TL;DR

I wanted a controller specifically made for racing sim games, with force feedback like on the big expensive sim racing wheels, so I made one.

One is a bit different than the others

One is a bit different than the others

The Inspiration

The new PS5 controller with its haptics and adaptive triggers marks the dawn of a new era.

Adaptive triggers internals, isn’t that cool?

Adaptive triggers internals, isn’t that cool?

What even is FFB? and why it makes things better? Maybe the industry will move towards an “FFB all the things” approach, maybe not, let’s test it out and see its pros and cons.

History lesson

A joystick, i.e., the thing that moves in at least two dimensions X and Y is nothing new, also nothing new is FFB for joysticks. Microsoft made some decent devices in the late 90 specifically for flight simulators.

FFB sim racing wheels impossible to get your hands on during the pandemic, then there’s the crazy expensive industrial FFB joysticks.

Plenty of examples to draw inspiraton from.

I’m just trying to play racing simulators with one finger without compromising on FFB.

Why FFB is important? if implemented properly the FFB delivers a lot of data about the forces that the car is experiencing, things like:

  1. Oversteer while cornering: is the car on the verge of losing control of the back end of the car and spin around.
  2. Understeer while cornering: the front end of the car is sliding and there’s nothing you can do to change that.
  3. Weight transfer side to side: this one it’s a bit harder to explain in one sentence…
  4. Road texture/vibrations: Self-explanatory, not always realistic but helps with immersion.

In short, FFB gives you the feedback you would need to drive more on the edge doing cool drifts if that your thing. Yes, It can’t replace the experience of driving a car but you weren’t expecting that, did you? We’re just building a joystick here.

First iteration

Pretty much just glued the output shaft of a brushed motor to the left X joystick axis. This worked surprisingly well, for a motor welded to a joystick axis, it was an instant success if we ignore the extreme inefficiency/power consumption/generated heat of that motor working in a stalled state and the overall low torque.

Second iteration

The second iteration was based on a servo as the thing that was driving the joysticks X axis, it addressed the lack of torque and inefficiency of the first design. Also, the original servo motor was replaced with a coreless motor to make the back driving as smooth as possible.

While torque wasn’t a problem anymore, the road details and other high-frequency forces were lost in the backlash between gear teeth, only low-frequency details would come through.

Third iteration

The third prototype was based on a BLDC motor, I decided to use directly the motor body as the “joystick” itself.

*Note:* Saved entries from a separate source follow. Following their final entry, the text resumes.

(** [hex::encode(Sha256::digest(bytes))]: 64 hexadecimal digits. *)
Class Sha256 := sha256_hex : bytes -> string.
Class Sha256Laws `{Sha256} : Prop := sha256_hex_digits : forall b,
  String.length (sha256_hex b) = 64%nat /\ all_chars is_ascii_hexdigit (sha256_hex b) = true.

Inductive BlobEncoding := EncZstd.

#[global] Instance BlobEncoding_eq_dec : EqDecision BlobEncoding.
Proof. solve_decision. Defined.
#[global] Instance BlobEncoding_countable : Countable BlobEncoding.
Proof. by refine (inj_countable (fun _ => tt) (fun _ => Some EncZstd) _); intros []. Defined.

Definition file_extension (e : BlobEncoding) : string :=
  match e with EncZstd => "zst" end.

Record BlobMetadata := {
  canonical_digest : string;
  raw_size_bytes : Z;
  last_referenced_at : Z;
  encoded_variants : gmap BlobEncoding Z;
}.

(** [serde_json] at [BlobMetadata]; parsing is given the current time because a
    missing [last_referenced_at] defaults to it. *)
Class BlobMetadataCodec := {
  blob_metadata_to_vec : BlobMetadata -> bytes;
  blob_metadata_from_slice : Z -> bytes -> option BlobMetadata;
}.
Class BlobMetadataCodecLaws `{BlobMetadataCodec} : Prop :=
  blob_metadata_roundtrip : forall now m,
    blob_metadata_from_slice now (blob_metadata_to_vec m) = Some m.

Record StoredBlob := { sb_digest : string; sb_path : path }.
Record VerifiedBlobStoreResult := { vbs_blob : StoredBlob; vbs_uploaded : bool }.
Record StoredEncodedBlobVariant := {
  sev_digest : string; sev_encoding : BlobEncoding; sev_path : path; sev_encoded_size_bytes : Z;
}.

(** ** Paths *)

Definition BLOBS_SUBDIR : string := "blobs".

(** [&s[..n]] and [&s[n..]] *)
Definition str_take (n : nat) (s : string) : string := of_chars (take n (chars s)).
Definition str_drop (n : nat) (s : string) : string := of_chars (drop n (chars s)).

Definition parent (p : path) : option path :=
  match p with [] => None | _ => Some (removelast p) end.

(** [Path::file_stem]: the name up to its last dot, unless that dot is leading. *)
Definition file_stem (name : string) : string :=
  match split_once "."%char (of_chars (rev (chars name))) with
  | Some (_, l) => if is_empty l then name else of_chars (rev (chars l))
  | None => name
  end.

Definition with_extension (p : path) (ext : string) : path :=
  match last p with
  | None => p
  | Some name => removelast p ++ [file_stem name +:+ "." +:+ ext]
  end.

Definition validate_digest (digest : string) : Result unit Error :=
  if negb (slen digest =? 64) || negb (all_chars is_ascii_hexdigit digest)
  then Err (Bail ("invalid sha256 digest '" +:+ digest +:+ "'"))
  else Ok tt.

Definition file_name (digest : string) : Result string Error :=
  let? _ := validate_digest digest in Ok (str_drop 2 digest).

Definition blob_path (state_dir : path) (digest : string) : Result path Error :=
  let? _ := validate_digest digest in
  let? name := file_name digest in
  Ok (join (join (join state_dir BLOBS_SUBDIR) (str_take 2 digest)) name).

Definition encoded_blob_path (state_dir : path) (digest : string) (encoding : BlobEncoding) :
    Result path Error :=
  let? path := blob_path state_dir digest in Ok (with_extension path (file_extension encoding)).

Definition metadata_path (state_dir : path) (digest : string) : Result path Error :=
  let? path := blob_path state_dir digest in Ok (with_extension path "meta.json").

(** ** Writing files *)

(** Lift a pure result, or a missing value with a context, into a computation. *)
Definition lift {A} (r : Result A Error) : IO A :=
  match r with Ok a => ret a | Err e => throw e end.
Definition context {A} (o : option A) (msg : string) : IO A :=
  match o with Some a => ret a | None => throw (Bail msg) end.

Definition is_link_fallback (e : IoError) : bool :=
  match e with EXDEV | EMLINK | EPERM | EOPNOTSUPP => true | _ => false end.

Definition link_or_copy_into_place (source target : path) : IO bool :=
  try_ (fs_hard_link source target) (fun r =>
  match r with
  | Ok _ => ret true
  | Err AlreadyExists => ret false
  | Err e =>
      if is_link_fallback e then
        try_ (fs_create_new target) (fun r =>
        match r with
        | Err AlreadyExists => ret false
        | Err e => throw (IoErr e ("Failed to create " +:+ display target))
        | Ok _ =>
            do source_bytes <- with_context ("Failed to open " +:+ display source) (fs_read source) ;;
            with_context ("Failed to copy " +:+ display source +:+ " into " +:+ display target)
              (fs_copy_into source_bytes target) ;;
            ret true
        end)
      else throw (IoErr e ("Failed to link " +:+ display source +:+ " into " +:+ display target))
  end).

(** The [CleanupTempFile] guard removes the temporary file on every exit after
    it was armed: [disarm] after a success, [drop] after a failure. *)
Definition with_cleanup {A} (temp : path) (m : IO A) : IO A :=
  try_ m (fun r => try_ (fs_remove_file temp) (fun _ => lift r)).

Definition write_bytes_atomically (parent target : path) (stem : string) (b : bytes) : IO bool :=
  do id <- new_uuid ;;
  let temp := join parent (stem +:+ ".tmp-" +:+ id) in
  with_context ("Failed to write " +:+ display temp) (fs_write temp b) ;;
  with_cleanup temp (link_or_copy_into_place temp target).

Definition write_bytes_with_atomic_replace (parent target : path) (stem : string) (b : bytes) :
    IO unit :=
  do id <- new_uuid ;;
  let temp := join parent (stem +:+ ".tmp-" +:+ id) in
  with_context ("Failed to write " +:+ display temp) (fs_write temp b) ;;
  try_ (fs_rename temp target) (fun r =>
  match r with
  | Ok _ => ret tt
  | Err e =>
      try_ (fs_remove_file temp) (fun _ =>
      throw (IoErr e ("Failed to move " +:+ display temp +:+ " into " +:+ display target)))
  end).

Definition remove_file_if_exists (p : path) : IO unit :=
  try_ (fs_remove_file p) (fun r =>
  match r with
  | Ok _ => ret tt
  | Err NotFound => ret tt
  | Err e => throw (IoErr e ("Failed to remove " +:+ display p))
  end).

(** ** Operations *)
Section Operations.
Context `{Sha256, BlobMetadataCodec, Zstd}.
Inductive SnapshotBlobServerControlMessage :=
| UploadResume (version : Z) (workorder_id : Uuid) (digest : string) (next_offset_bytes : Z)
    (next_sequence : Z) (selected_encoding : option string) (expected_size_bytes : Z)
| UploadAck (version : Z) (workorder_id : Uuid) (digest : string) (sequence : Z)
    (offset_bytes : Z) (size_bytes : Z) (received_bytes : Z)
| UploadComplete (version : Z) (workorder_id : Uuid) (digest : string) (uploaded : bool)
| UploadError (version : Z) (workorder_id : option Uuid) (digest : option string)
    (code message : string).

(** ** Sessions *)

Record BlobUploadSession := {
  bus_workorder_id : Uuid;
  bus_digest : string;
  bus_raw_size_bytes : Z;
  bus_stream_size_bytes : Z;
  bus_chunk_size_bytes : Z;
  bus_selected_encoding : option string;
  bus_next_sequence : Z;
  bus_received_bytes : Z;
}.

Record PersistedBlobUploadState := {
  us_digest : string;
  us_raw_size_bytes : Z;
  us_stream_size_bytes : Z;
  us_chunk_size_bytes : Z;
  us_selected_encoding : option string;
  us_next_sequence : Z;
  us_next_offset_bytes : Z;
  us_received_bytes : Z;
}.

#[global] Instance PersistedBlobUploadState_eq_dec : EqDecision PersistedBlobUploadState.
Proof. solve_decision. Defined.

Definition with_progress (seq received : Z) (s : PersistedBlobUploadState) :
    PersistedBlobUploadState := {|
  us_digest := us_digest s; us_raw_size_bytes := us_raw_size_bytes s;
  us_stream_size_bytes := us_stream_size_bytes s; us_chunk_size_bytes := us_chunk_size_bytes s;
  us_selected_encoding := us_selected_encoding s;
  us_next_sequence := seq; us_next_offset_bytes := received; us_received_bytes := received |}.

(** [serde_json] at [PersistedBlobUploadState]. *)
Class UploadStateCodec := {
  upload_state_to_vec : PersistedBlobUploadState -> bytes;
  upload_state_from_slice : bytes -> option PersistedBlobUploadState;
}.
Class UploadStateCodecLaws `{UploadStateCodec} : Prop :=
  upload_state_roundtrip : forall s, upload_state_from_slice (upload_state_to_vec s) = Some s.
Lemma send_chunks_delivers fuel net lat i wid st p policy w :
  policy_ok policy ->
  OwnState st p -> SessionAt dir st p w -> Uploading p w -> p <> stream ->
  (length stream - length p <= fuel)%nat ->
  let '(r, policy', w') := send_chunks dir fuel net lat i wid d stream
     (Some (own_session d raw stream e wid (us_next_sequence st) (blen p))) [] policy
     (blen p) (us_next_sequence st) w in
  policy_ok policy' /\ attempt_ok (forall j, net j = Deliver) r w'.
Proof.
  revert i st p policy w. induction fuel as [|fuel IH]; intros i st p policy w Hpol HO HS HU Hne Hfuel.
  - exfalso. pose proof (up_prefix _ _ _ _ _ _ _ _ HU) as Hpre. apply Hne, prefix_full; [done|].
    pose proof (blen_prefix _ _ Hpre). unfold blen in *. lia.
  - cbn [send_chunks]. pose proof (up_prefix _ _ _ _ _ _ _ _ HU) as Hpre.
    pose proof (blen_prefix _ _ Hpre) as Hle.
    assert (Hlt : blen p < blen stream).
    { destruct (decide (blen p = blen stream)) as [He|]; [|lia]. by destruct Hne; apply prefix_full. }
    destruct (Z.ltb_spec (blen p) (blen stream)); [|lia].
    destruct (chunk_size_bounds policy (blen stream - blen p) Hpol ltac:(lia)) as [Hlo Hhi].
    set (n := chunk_size_for_remaining _ _) in *.
    destruct (next_chunk p n Hpre ltac:(lia)) as (Hcne & Hclen & Hcpre).
    set (c := slice _ _ stream) in *.
    pose proof (send_chunk_step (net i) wid st p c w HO HS HU Hcne ltac:(lia) Hcpre) as Hstep.
    destruct (send_chunk _ _ _ _ _ _ _ _ w) as [[[[offset s'] inbox]|er] w'].
    + destruct Hstep as [-> Hstep]. case_bool_decide as Hfull.
      * destruct Hstep as [Hst Hinbox]. rewrite Hfull.
        assert (Hend : forall f, send_chunks dir f net lat (S i) wid d stream s' inbox (on_ack (lat i) policy)
          (blen stream) (us_next_sequence st + 1) w' = (await_completion wid d inbox, on_ack (lat i) policy, w')).
        { intros f. destruct f; cbn [send_chunks]; by rewrite Z.ltb_irrefl. }
        rewrite Hend. split; [by apply on_ack_ok|]. destruct Hinbox as [[-> Hx]| ->].
        -- split_and!; [by right|apply closed_retryable|]. intros Hall. by apply Hx, Hall.
        -- unfold await_completion, recv_blob_upload_control. cbn [rbind]. by rewrite envelope_ok.
      * destruct Hstep as (st' & HO' & HS' & HU' & Hseq & -> & ->). rewrite <- Hseq.
        apply IH; [by apply on_ack_ok|done|done|done|done|].
        rewrite length_app. assert (length c <> 0%nat) by by destruct c. lia.
    + split; [done|]. destruct Hstep as (Hu & Hret & Hx). split_and!; [done|done|].
      intros Hall. by apply Hx, Hall.
Qed.

(** The announcement of the prepared payload selects [e] and [stream]. *)
Definition payload_plan (pl : SnapshotBlobUploadPayload) : Prop :=
  prepare_upload_payload raw = Ok pl /\ payload_for_selected_encoding pl e = Ok stream /\
  (e = None <-> pl_zstd_bytes pl = None).

Lemma own_init wid pl : payload_plan pl -> OwnInit d raw stream e (upload_init_for wid d raw pl).
Proof.
  intros (Hprep & Hsel & Hz). split; try done. simpl.
  unfold prepare_upload_payload in Hprep.
  destruct (encode_zstd_if_worthwhile raw) as [[c|]|]; simplify_eq/=.
  - destruct e as [enc|]; [|by destruct Hz as [Hz _]; specialize (Hz eq_refl)].
    unfold payload_for_selected_encoding in Hsel. case_bool_decide; [|done]. simpl in Hsel. by simplify_eq.
  - destruct e as [enc|]; [by destruct Hz as [_ Hz]; specialize (Hz eq_refl)|]. by simplify_eq/=.
Qed.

Just a few extra parts to illustrate what’s inside besides the motor and the driver board

Just a few extra parts to illustrate what’s inside besides the motor and the driver board

Parts list:

First impressions: great direct feedback, lots of torque, all the torque in the world, had to dial it very low to be usable.

Second impressions: there’s always a bit of resistance to rotation, I can feel stator armature and magnetic poles aligning when the controller applies little or no torque.

Still power-hungry, USB should provide more than 0.5A but I did not have the time to figure out why it wasn’t the case for me, used an external power supply.

The software

The software running on main Arduino Leonardo is built on top of the VNWheel project, required some heavy refactoring and cleanup.

The gimbal controller software is using mainly the FOC library it handles the motor + encoder, can do both torque and position control, very useful library.

Communication between boards is done using the I2C bus.

The project repo

Epilogue

An FFB joystick provides an additional dimension to the gaming experience, but it comes at a cost, the battery life would suffer the most if all axis should get the FFB treatment.

Most of the complexity lies in the hardware, vector control or field-oriented control in synchronous motors is nothing new and the software is trivial in the grand scheme of things. The challenge would be to make them small and efficient enough to play well with the limited battery capacity.

My prediction is that in a generation or two mainstream consoles would offer a force feedback everything controller bundled with their top tier console.

What was the point of this prototype? As I said I just wanted to play racing games on my couch instead of using the wheel, first-world problems.